Home Run Baker
Baker also played for the New York Yankees. Though his Hall of Fame picture and plaque do not identify a team, I have assigned him to the Athletics, where he had most of his success.
Part of the "$100,000 infield" of the four-time pennant-winning Philadelphia A's, along with Stuffy McInnis, Jack Barry and Eddie Collins, he was good fielder who led the league in fielding average twice.

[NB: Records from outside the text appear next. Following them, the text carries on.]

Definition set_next (p q : option loc) : M OrderedMap unit :=
  n ← deref p;
  match p with
  | Some l => modify (with_heap <[l := mkNode (Prev n) q (Value n)]>)
  | None => mret tt
  end.

Definition set_prev (p q : option loc) : M OrderedMap unit :=
  n ← deref p;
  match p with
  | Some l => modify (with_heap <[l := mkNode q (Next n) (Value n)]>)
  | None => mret tt
  end.

(* [utls/orderedmap/list.go:26-28] newNode *)
Definition newNode (prev next : option loc) (key : K) : M OrderedMap (option loc) := fun m =>
  (Ret (Some (brk m)),
   mkOM (store m) (mapper m) (root m)
        (<[brk m := mkNode prev next (Some key)]> (heap m)) (Pos.succ (brk m))).

(* [utls/orderedmap/list.go:19-24] newRootNode *)
Definition newRootNode (l : loc) : node := mkNode (Some l) (Some l) None.

(* [utls/orderedmap/orderedmap.go:31-38] NewOrderedMap *)
Definition NewOrderedMap : OrderedMap :=
  mkOM ∅ ∅ 1%positive {[1%positive := newRootNode 1%positive]} 2%positive.

(** [root.Prev], [last.Next = newNode(last, root, key)], [root.Prev = last.Next]. *)
(* [utls/orderedmap/list.go:30-35] node.Add *)
Definition Add (n : loc) (value : K) : M OrderedMap (option loc) :=
  root_n ← deref (Some n);
  let last := Prev root_n in
  new ← newNode last (Some n) value;
  _ ← set_next last new;
  last_n ← deref last;
  _ ← set_prev (Some n) (Next last_n);
  mret (Next last_n).

(* [utls/orderedmap/orderedmap.go:52-61] OrderedMap.Set *)
Definition Set_ (key : K) (value : V) : M OrderedMap unit :=
  m ← get;
  _ ← (match store m !! key with
       | None =>
           root_n ← deref (Some (root m));
           let last := Prev root_n in
           new ← newNode last (Some (root m)) key;
           _ ← set_next last new;
           last_n ← deref last;
           _ ← set_prev (Some (root m)) (Next last_n);
           last_n' ← deref last;
           match Next last_n' with
           | Some l => modify (with_mapper <[key := l]>)
           | None => mret tt
           end
       | Some _ => mret tt
       end);
  modify (with_store <[key := value]>).

(* [utls/orderedmap/orderedmap.go:46-50] OrderedMap.update *)
Fixpoint update (args : list (K * V)) : M OrderedMap unit :=
  match args with
  | [] => mret tt
  | (k, v) :: args' => _ ← Set_ k v; update args'
  end.

(* [utls/orderedmap/orderedmap.go:40-44] NewOrderedMapWithArgs *)
Definition NewOrderedMapWithArgs (args : list (K * V)) : outcome unit * OrderedMap :=
  update args NewOrderedMap.

(* [utls/orderedmap/orderedmap.go:63-66] OrderedMap.Get *)
Definition Get (key : K) (m : OrderedMap) : option V := store m !! key.

(* [utls/orderedmap/orderedmap.go:68-80] OrderedMap.Delete *)
Definition Delete (key : K) : M OrderedMap unit :=
  m ← get;
  _ ← (match store m !! key with
       | Some _ => modify (with_store (delete key))
       | None => mret tt
       end);
  match mapper m !! key with
  | Some n =>
      root_n ← deref (Some n);
      let prev := Prev root_n in
      let next := Next root_n in
      _ ← set_next prev next;
      set_prev next prev
  | None => mret tt
  end.

(* [utls/orderedmap/orderedmap.go:153-155] OrderedMap.Len *)
Definition Len (m : OrderedMap) : Z := Z.of_nat (size (store m)).

(** The closures returned by [IterFunc]/[RevIterFunc] keep a cursor; a call
    returns the pair under the cursor, or nothing once it is back at [stop]. *)
Definition pair_at (m : OrderedMap) (n : node) : KVPair :=
  mkKV (Value n) (Value n ≫= (fun k => store m !! k)).

(* [utls/orderedmap/orderedmap.go:120-128] IterFunc closure *)
Definition iter_next (curr : option loc) : M OrderedMap (option KVPair * option loc) :=
  m ← get;
  if decide (curr = Some (root m)) then mret (None, curr)
  else n ← deref curr; mret (Some (pair_at m n), Next n).

(* [utls/orderedmap/orderedmap.go:116-119] OrderedMap.IterFunc *)
Definition IterFunc : M OrderedMap (option loc) :=
  m ← get; n ← deref (Some (root m)); mret (Next n).

(** [for kv, ok := iter(); ok; kv, ok = iter()], with fuel. *)
Fixpoint drain (next : option loc -> M OrderedMap (option KVPair * option loc))
    (fuel : nat) (curr : option loc) : M OrderedMap (list KVPair) :=
  match fuel with
  | O => panic "out of fuel"
  | S fuel' =>
      r ← next curr;
      match r with
      | (None, _) => mret []
      | (Some kv, curr') => l ← drain next fuel' curr'; mret (kv :: l)
      end
  end.

Definition iterate (fuel : nat) : M OrderedMap (list KVPair) :=
  c ← IterFunc; drain iter_next fuel c.

(* [utls/orderedmap/orderedmap.go:132-140] RevIterFunc search loop *)
Fixpoint rev_start (fuel : nat) (curr : option loc) : M OrderedMap (option loc) :=
  match fuel with
  | O => panic "out of fuel"
  | S fuel' =>
      m ← get;
      n ← deref curr;
      if bool_decide (Next n = None) || bool_decide (Next n = curr)
         || bool_decide (curr = Some (root m))
      then mret curr
      else rev_start fuel' (Next n)
  end.

(* [utls/orderedmap/orderedmap.go:142-150] RevIterFunc closure *)
Definition rev_next (start curr : option loc) : M OrderedMap (option KVPair * option loc) :=
  m ← get;
  if decide (curr = start) then mret (None, curr)
  else n ← deref curr; mret (Some (pair_at m n), Prev n).

(* [utls/orderedmap/orderedmap.go:131-151] OrderedMap.RevIterFunc *)
Definition RevIterFunc : M OrderedMap (option loc * option loc) :=
  m ← get;
  start ← rev_start 1 (Some (root m));
  n ← deref start;
  mret (start, Prev n).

Playing in the dead ball era, Baker never hit more than 12 home runs in a season but still earned the nickname "Home Run"; actually the nickname is probably due to the two game-winning home runs he hit in the 1911 World Series, in which he hit .375, drove in 5 of his team's 15 runs in 6 games, and slugged his team to victory. In the 1910 World Series, he had hit .409 and he and Collins led the team to a 4-1 victory over the Cubs; in 1913 the Athletics would return to the Series, beating the Giants in 5, with Baker and Collins leading the way again (Baker hit .450, Collins .421). The A's had one more appearance in the Baker-Collins years, in 1914, but were swept by the Boston Braves - Bill James and Dick Rudolph pitched 29 innings combined and allowed just one earned run to shut down the mighty A's.
Baker led the league in round-trippers 4 times and in RBI 3 times - relative to his era, he was an effective hitter, finishing in the top five in slugging percentage for four straight years between 1911 and 1914.